(Saved entries)
----
Fixpoint parse_value (fuel : nat) (s : string) : option (pyval * string) :=
  match fuel with
  | O => None
  | S fuel' =>
      match skip_ws s with
      | String "n" (String "u" (String "l" (String "l" rest))) =>
          Some (PNone, rest)
      | String "t" (String "r" (String "u" (String "e" rest))) =>
          Some (PBool true, rest)
      | String "f" (String "a" (String "l" (String "s" (String "e" rest)))) =>
          Some (PBool false, rest)
      | String "[" rest =>
          match skip_ws rest with
          | String "]" rest' => Some (PList [], rest')
          | _ =>
              match parse_items fuel' rest with
              | Some (items, rest') => Some (PList items, rest')
              | None => None
              end
          end
      | String "{" rest =>
          match skip_ws rest with
          | String "}" rest' => Some (PDict [], rest')
          | _ =>
              match parse_members fuel' rest with
              | Some (members, rest') => Some (PDict members, rest')
              | None => None
              end
          end
      | String c rest =>
          if Ascii.eqb c dquote then
            match read_quoted rest with
            | Some (body, rest') => Some (PStr body, rest')
            | None => None
            end
          else
            match read_number (String c rest) with
            | Some (z, rest') => Some (PInt z, rest')
            | None => None
            end
      | EmptyString => None
      end
  end
with parse_items (fuel : nat) (s : string) : option (list pyval * string) :=
  match fuel with
  | O => None
  | S fuel' =>
      match parse_value fuel' s with
      | Some (v, rest) =>
          match skip_ws rest with
          | String "," rest' =>
              match parse_items fuel' rest' with
              | Some (vs, rest'') => Some (v :: vs, rest'')
              | None => None
              end
          | String "]" rest' => Some ([v], rest')
          | _ => None
          end
      | None => None
      end
  end
with parse_members (fuel : nat) (s : string)
  : option (list (string * pyval) * string) :=
  match fuel with
  | O => None
  | S fuel' =>
      match skip_ws s with
      | String c rest =>
          if Ascii.eqb c dquote then
            match read_quoted rest with
            | Some (key, rest1) =>
                match skip_ws rest1 with
                | String ":" rest2 =>
                    match parse_value fuel' rest2 with
                    | Some (v, rest3) =>
                        match skip_ws rest3 with
                        | String "," rest4 =>
                            match parse_members fuel' rest4 with
                            | Some (kvs, rest5) => Some ((key, v) :: kvs, rest5)
                            | None => None
                            end
                        | String "}" rest4 => Some ([(key, v)], rest4)
                        | _ => None
                        end
                    | None => None
                    end
                | _ => None
                end
            | None => None
            end
          else None
      | EmptyString => None
      end
  end.

Definition loads (text : string) : string + pyval :=
  match parse_value (S (String.length text)) text with
  | Some (v, rest) =>
      match skip_ws rest with
      | EmptyString => inr v
      | _ => inl "Extra data"
      end
  | None => inl "Expecting value"
  end.

(** A point shapefile as text: records separated by [;], each record the
    two integer coordinates separated by [,]; the empty text has no
    record.  As with the real reader, the coordinates of a point come as a
    tuple. *)
Definition point_feature (record : string) : option pyval :=
  match split_on "," record with
  | [x; y] =>
      match read_number x, read_number y with
      | Some (x, EmptyString), Some (y, EmptyString) =>
          Some (PDict [ ("type", PStr "Feature");
                        ("properties", PDict []);
                        ("geometry",
                         PDict [ ("type", PStr "Point");
                                 ("coordinates", PTuple [PInt x; PInt y]) ]) ])
      | _, _ => None
      end
  | _ => None
  end.

Fixpoint point_features (records : list string) : option (list pyval) :=
  match records with
  | [] => Some []
  | record :: rest =>
      match point_feature record, point_features rest with
      | Some f, Some fs => Some (f :: fs)
      | _, _ => None
      end
  end.

Definition read_points (fs : FS) (p : path) : string + pyval :=
  match fs !! p with
  | Some (File text) =>
      match point_features (if bool_decide (text = "") then []
                            else split_on ";" text) with
      | Some features =>
          inr (PDict [ ("type", PStr "FeatureCollection");
                       ("features", PList features) ])
      | None => inl "not a shapefile"
      end
  | _ => inl "cannot open"
  end.

Definition open_points (fs : FS) (p : path) : string + path :=
  match fs !! p with
  | Some (File _) => inr p
  | _ => inl "cannot open"
  end.

Definition tile_service (c : ee_class) (h : string) (l : loc) (hp : Heap)
    (reqs : nat) : (string + MapId) * Heap * nat :=
  if bool_decide (h = "") then (inl "empty expression", hp, S reqs)
  else
    (inr {| tile_fetcher :=
              {| url_format :=
                   "https://earthengine.googleapis.com/map/" +:+ h
                     +:+ "/{z}/{x}/{y}" |} |},
     hp, S reqs).

(** A number from 0 to 1. *)
Definition unit_interval (v : pyval) : bool :=
  match v with
  | PFloat q => (0 <=? Qnum q)%Z && (Qnum q <=? Z.pos (Qden q))%Z
  | PInt z => (0 <=? z)%Z && (z <=? 1)%Z
  | _ => false
  end.

(** The map takes a number as zoom. *)
Definition zoom_is_number (kwargs : gmap string pyval) : bool :=
  match kwargs !! "zoom" with
  | Some (PInt _) | Some (PFloat _) | None => true
  | Some _ => false
  end.

#[export] Instance collaborators : Collaborators := {|
  foreign := string;
  shp_reader := path;
  rng_state := nat;
  ee_handle := string;
  remote := nat;
  shapefile_Reader := open_points;
  geo_interface := read_points;
  json_dumps := dumps;
  json_loads := loads;
  random_string := fun n => (decimal (Z.of_nat n), S n);
  mosaic := fun h => "mosaic(" +:+ h +:+ ")";
  getMapId := tile_service;
  opacity_accepted := unit_interval;
  visible_accepted := fun v => match v with PBool _ => true | _ => false end;
  Map_accepts := zoom_is_number
|}.

(** A world with two shapefiles, [/data/points.shp] and the empty
    [/data/empty.shp], a regular file [/data/notes] and the working
    directory [/home]. *)
Definition disk : FS :=
  <[ ["data"; "empty.shp"] := File "" ]>
  (<[ ["data"; "points.shp"] := File "1,2;3,4;-5,6" ]>
    (<[ ["data"; "notes"] := File "old" ]>
       (<[ ["data"] := Dir ]> (<[ ["home"] := Dir ]> ∅)))).

Definition world : World :=
  {| cwd := ["home"]; fs := disk; heap := heap_at_definition; layers := [];
     rng := 7; service := 0; trace := [] |}.

Definition point (x y : Z) : pyval :=
  PDict [ ("type", PStr "Feature");
          ("properties", PDict []);
          ("geometry",
           PDict [ ("type", PStr "Point");
                   ("coordinates", PTuple [PInt x; PInt y]) ]) ].

(** What the reader makes of [/data/points.shp]. *)
Definition points : pyval :=
  PDict [ ("type", PStr "FeatureCollection");
          ("features", PList [point 1 2; point 3 4; point (-5) 6]) ].

(** What the reader makes of [/data/empty.shp]. *)
Definition no_points : pyval :=
  PDict [ ("type", PStr "FeatureCollection"); ("features", PList []) ].

End Demo.

(** * Properties *)

(** Unfolding the plumbing of the monad and of the actions. *)
Ltac unfold_actions :=
  unfold os_path_abspath, os_path_exists_abs, os_path_exists, os_makedirs,
    open_write, json_dump, file_write, open_json_load, call_Reader,
    call_geo_interface, call_random_string, add_layer, new_GeoJSON,
    new_TileLayer;
  unfold bind, ret, raise, reads.
Lemma first_loop_closes entries : ∀ s cid i,
  (cid, i) ∈ entries →
  bound_to s conn i = true →
  closed_at (foldl (fail_if_bound conn) s entries) i.
Proof.
  induction entries as [|e rest IH]; intros s cid i Hin Hbound.
  - by apply elem_of_nil in Hin.
  - cbn [foldl]. apply elem_of_cons in Hin as [<-|Hin].
    + apply first_loop_keeps_closed. by apply (fail_if_bound_closes s (cid, i)).
    + apply (IH _ cid); [done|].
      rewrite (bound_to_heap s); [done|]. apply fail_if_bound_frame.
Qed.

Lemma first_loop_other entries : ∀ s i,
  (∀ cid, (cid, i) ∈ entries → bound_to s conn i = false) →
  invocations (foldl (fail_if_bound conn) s entries) !! i = invocations s !! i.
Proof.
  induction entries as [|e rest IH]; intros s i Hother; [done|]. cbn [foldl].
  rewrite IH.
  - apply fail_if_bound_other. destruct (decide (e.2 = i)) as [<-|?]; [|by left].
    right. apply (Hother e.1). destruct e. apply elem_of_cons. by left.
  - intros cid Hin. rewrite (bound_to_heap s); [|apply fail_if_bound_frame].
    apply (Hother cid). apply elem_of_cons. by right.
Qed.
End first_loop.

Section second_loop.
Context (conn : Connection).

Lemma pop_if_bound_frame s e :
  invocations (pop_if_bound conn s e) = invocations s ∧
  _pending (pop_if_bound conn s e) = _pending s ∧
  timers (pop_if_bound conn s e) = timers s.
Proof. unfold pop_if_bound. by destruct (bound_to s conn e.2). Qed.

Lemma second_loop_frame entries : ∀ s,
  invocations (foldl (pop_if_bound conn) s entries) = invocations s ∧
  _pending (foldl (pop_if_bound conn) s entries) = _pending s ∧
  timers (foldl (pop_if_bound conn) s entries) = timers s.
Proof.
  induction entries as [|e rest IH]; intros s; [done|]. cbn [foldl].
  destruct (IH (pop_if_bound conn s e)) as (-> & -> & ->).
  apply pop_if_bound_frame.
Qed.

Lemma pop_if_bound_bound_to s e i :
  bound_to (pop_if_bound conn s e) conn i = bound_to s conn i.
Proof.
  apply bound_to_heap. by destruct (pop_if_bound_frame s e) as (-> & _).
Qed.

Lemma second_loop_keeps_absent entries : ∀ s cid,
  _listeners s !! cid = None →
  _listeners (foldl (pop_if_bound conn) s entries) !! cid = None.
Proof.
  induction entries as [|e rest IH]; intros s cid Habsent; [done|]. cbn [foldl].
  apply IH. unfold pop_if_bound. destruct (bound_to s conn e.2); [|done].
  cbn [_listeners set_listeners].
  destruct (decide (e.1 = cid)) as [->|?].
  - apply lookup_delete_eq.
  - by rewrite lookup_delete_ne.
Qed.

Lemma second_loop_pops entries : ∀ s cid i,
  (cid, i) ∈ entries →
  bound_to s conn i = true →
  _listeners (foldl (pop_if_bound conn) s entries) !! cid = None.
Proof.
  induction entries as [|e rest IH]; intros s cid i Hin Hbound.
  - by apply elem_of_nil in Hin.
  - cbn [foldl]. apply elem_of_cons in Hin as [<-|Hin].
    + apply second_loop_keeps_absent. unfold pop_if_bound. cbn [fst snd].
      rewrite Hbound. cbn [_listeners set_listeners]. apply lookup_delete_eq.
    + apply (IH _ cid i); [done|]. by rewrite pop_if_bound_bound_to.
Qed.

Lemma second_loop_keeps entries : ∀ s cid,
  (∀ i, (cid, i) ∈ entries → bound_to s conn i = false) →
  _listeners (foldl (pop_if_bound conn) s entries) !! cid = _listeners s !! cid.
Proof.
  induction entries as [|e rest IH]; intros s cid Hkeep; [done|]. cbn [foldl].
  rewrite IH.
  - unfold pop_if_bound. destruct (bound_to s conn e.2) eqn:Hbound; [|done].
    cbn [_listeners set_listeners]. apply lookup_delete_ne.
    intros <-. rewrite (Hkeep e.2) in Hbound; [done|].
    destruct e. apply elem_of_cons. by left.
  - intros i Hin. rewrite pop_if_bound_bound_to.
    apply Hkeep. apply elem_of_cons. by right.
Qed.
End second_loop.

Lemma connection_closed_pending conn s :
  _pending (connection_closed conn s) = _pending s.
Proof.
  unfold connection_closed.
  destruct (second_loop_frame conn
              (map_to_list (_listeners (foldl (fail_if_bound conn) s
                                              (map_to_list (_pending s)))))
              (foldl (fail_if_bound conn) s (map_to_list (_pending s))))
    as (_ & -> & _).
  by destruct (first_loop_frame conn (map_to_list (_pending s)) s) as (-> & _).
Qed.

Lemma connection_closed_heap conn s :
  invocations (connection_closed conn s) =
  invocations (foldl (fail_if_bound conn) s (map_to_list (_pending s))).
Proof. unfold connection_closed. apply second_loop_frame. Qed.

Lemma connection_closed_listeners conn s cid :
  _listeners (connection_closed conn s) !! cid =
  match _listeners s !! cid with
  | Some i => if bound_to s conn i then None else Some i
  | None => None
  end.
Proof.
  unfold connection_closed.
  set (mid := foldl (fail_if_bound conn) s (map_to_list (_pending s))).
  destruct (first_loop_frame conn (map_to_list (_pending s)) s)
    as (_ & Hl & _ & Hconns). fold mid in Hl, Hconns.
  rewrite <- Hl.
  destruct (_listeners mid !! cid) as [i|] eqn:Hcid.
  - rewrite <- (bound_to_heap s mid conn i Hconns).
    destruct (bound_to mid conn i) eqn:Hbound.
    + apply (second_loop_pops conn _ mid cid i); [|done].
      by apply elem_of_map_to_list.
    + rewrite second_loop_keeps; [done|].
      intros j Hin%elem_of_map_to_list. congruence.
  - by apply second_loop_keeps_absent.
Qed.

Lemma connection_closed_closes conn s cid i :
  _pending s !! cid = Some i → bound_to s conn i = true →
  closed_at (connection_closed conn s) i.
Proof.
  intros Hpending Hbound. unfold closed_at, result_of.
  rewrite connection_closed_heap.
  apply (first_loop_closes conn _ s cid i); [|done].
  by apply elem_of_map_to_list.
Qed.

(** C9, as the claim states it, fails: a listener invocation bound to the
    closed connection that is still in the pending table is removed from the
    listeners table and its future is resolved, with the connection-closed
    error. *)
Lemma C9_pending_listener_is_resolved :
  let s := Fixture.two_on_connection in
  let s' := connection_closed 7%nat s in
  _listeners s !! 3 = Some 1%nat ∧
  bound_to s 7%nat 1 = true ∧
  result_of s 1 = None ∧
  _listeners s' !! 3 = None ∧
  result_of s' 1 = Some (Raises connection_closed_error) ∧
  result_of s' 1 ≠ result_of s 1.
Proof. repeat split; try reflexivity. vm_compute. discriminate. Qed.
----
The required output is every line above from the one with "e) = _pending s ∧" down to the one with "(∀ i, (cid, i)", restated word for word, ends included.

## Answer to this problem:
  _pending (pop_if_bound conn s e) = _pending s ∧
  timers (pop_if_bound conn s e) = timers s.
Proof. unfold pop_if_bound. by destruct (bound_to s conn e.2). Qed.

Lemma second_loop_frame entries : ∀ s,
  invocations (foldl (pop_if_bound conn) s entries) = invocations s ∧
  _pending (foldl (pop_if_bound conn) s entries) = _pending s ∧
  timers (foldl (pop_if_bound conn) s entries) = timers s.
Proof.
  induction entries as [|e rest IH]; intros s; [done|]. cbn [foldl].
  destruct (IH (pop_if_bound conn s e)) as (-> & -> & ->).
  apply pop_if_bound_frame.
Qed.

Lemma pop_if_bound_bound_to s e i :
  bound_to (pop_if_bound conn s e) conn i = bound_to s conn i.
Proof.
  apply bound_to_heap. by destruct (pop_if_bound_frame s e) as (-> & _).
Qed.

Lemma second_loop_keeps_absent entries : ∀ s cid,
  _listeners s !! cid = None →
  _listeners (foldl (pop_if_bound conn) s entries) !! cid = None.
Proof.
  induction entries as [|e rest IH]; intros s cid Habsent; [done|]. cbn [foldl].
  apply IH. unfold pop_if_bound. destruct (bound_to s conn e.2); [|done].
  cbn [_listeners set_listeners].
  destruct (decide (e.1 = cid)) as [->|?].
  - apply lookup_delete_eq.
  - by rewrite lookup_delete_ne.
Qed.

Lemma second_loop_pops entries : ∀ s cid i,
  (cid, i) ∈ entries →
  bound_to s conn i = true →
  _listeners (foldl (pop_if_bound conn) s entries) !! cid = None.
Proof.
  induction entries as [|e rest IH]; intros s cid i Hin Hbound.
  - by apply elem_of_nil in Hin.
  - cbn [foldl]. apply elem_of_cons in Hin as [<-|Hin].
    + apply second_loop_keeps_absent. unfold pop_if_bound. cbn [fst snd].
      rewrite Hbound. cbn [_listeners set_listeners]. apply lookup_delete_eq.
    + apply (IH _ cid i); [done|]. by rewrite pop_if_bound_bound_to.
Qed.

Lemma second_loop_keeps entries : ∀ s cid,
  (∀ i, (cid, i) ∈ entries → bound_to s conn i = false) →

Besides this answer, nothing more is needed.